I think the Pope is displaying a great deal of trust in Anglorum coetibus, and I think it makes a great deal of common sense. Since your "tradition" includes such procedures, you will not receive this "law" in the silly way, say, a Richard McBrien would interpret it (will that be his retirement project?). Thus, the whole Church will gain from your example, and the "best practices" (as they say in the inhumanity of the Corporate World) can be approved elsewhere eventually.

I might add that I wouldn't be surprised if Benedict had something analagous in mind with respect to the possibilities envisioned in the Constitution with respect to ordaining married men as priests. (Perhaps that's too much of tea leaves, but I'm not an activist one way or t'other.)

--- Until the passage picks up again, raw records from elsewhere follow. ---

Lemma date_re_shape (s : string) : test Validator.date_re s = true <-> Shape.holds_date s.
Proof.
  unfold Validator.date_re. rewrite test_unanchored by reflexivity.
  unfold Shape.holds_date. split.
  - intros (pre & w & post & -> & Hw).
    apply lang_cat in Hw as (d1 & w1 & -> & Hd1 & Hw).
    apply lang_cat in Hw as (x & w2 & -> & (sep1 & -> & Hsep1) & Hw).
    apply lang_cat in Hw as (d2 & w3 & -> & Hd2 & Hw).
    apply lang_cat in Hw as (y & d3 & -> & (sep2 & -> & Hsep2) & Hd3).
    apply lang_digits_between in Hd1, Hd2, Hd3; try lia.
    exists pre, d1, sep1, d2, sep2, d3, post. split; [|now repeat split].
    repeat (progress rewrite ?append_assoc, ?append_cons, ?append_nil_l). reflexivity.
  - intros (pre & d1 & sep1 & d2 & sep2 & d3 & post & -> & Hd1 & Hsep1 & Hd2 & Hsep2 & Hd3).
    exists pre, (d1 +:+ String sep1 EmptyString +:+ d2 +:+ String sep2 EmptyString +:+ d3), post.
    split.
    + repeat (progress rewrite ?append_assoc, ?append_cons, ?append_nil_l). reflexivity.
    + apply lang_cat. exists d1, (String sep1 EmptyString +:+ d2 +:+ String sep2 EmptyString +:+ d3).
      split; [reflexivity|]. split; [apply lang_digits_between; [lia | exact Hd1]|].
      apply lang_cat. exists (String sep1 EmptyString), (d2 +:+ String sep2 EmptyString +:+ d3).
      split; [reflexivity|]. split; [now exists sep1|].
      apply lang_cat. exists d2, (String sep2 EmptyString +:+ d3).
      split; [reflexivity|]. split; [apply lang_digits_between; [lia | exact Hd2]|].
      apply lang_cat. exists (String sep2 EmptyString), d3.
      split; [reflexivity|]. split; [now exists sep2|].
      apply lang_digits_between; [lia | exact Hd3].
Qed.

I think it puts those who decide to take up the Pope's offer under AC under a perhaps too bright spotlight, but I suspect that the grace of God will be available all the more abundantly.

Maurice said...

"Our" Holy Father? Really?

Anonymous said...

I missed it, but I think it should be "H" (flat); recall those dandy fantasia by Max Reger and Franz Liszt?

http://www.youtube.com/watch?v=ceH-6TzG1mk

http://www.youtube.com/watch?v=-aR4YEDcXBI

Fr John Hunwicke said...

Maurice intrigues me.

My reading of the decrees of Vatican I on the Papal Primacy is that the Bishop of Rome exercises a jurisdiction de jure over all the baptised.

If Maurice denies this, I wonder who is the heretic?

Canon Jerome Lloyd OSJV said...

Fr Hunwicke. Did Dom Gregory Dix ever convert to Rome and if not, why not?

William Tighe said...

For Gregory Dix's attitude towards Rome, see my:

http://www.newoxfordreview.org/reviews.jsp?did=1297-tighe

Steve said...

Maurice isn't the only one who (if he does) denies that "the Bishop of Rome exercises a jurisdiction de jure over all the baptised". I deny it: so does the vast majority of the membership of the Church of England.

Do you think Papa Ben will try to have us all thrown out of the C of E for heresy? What interesting times we live in!

Anonymous said...

But Steve, the "vast majority of the membership of the Church of England" are wrong.

Steve said...

Throw us out then!

Anonymous said...

OK. I think Kata Guruma will do the trick.

Kata Guruma, "the form of a wheel."

O my God, make them like unto a wheel, and as the stubble before the wind; Psalm lxxxiii.13.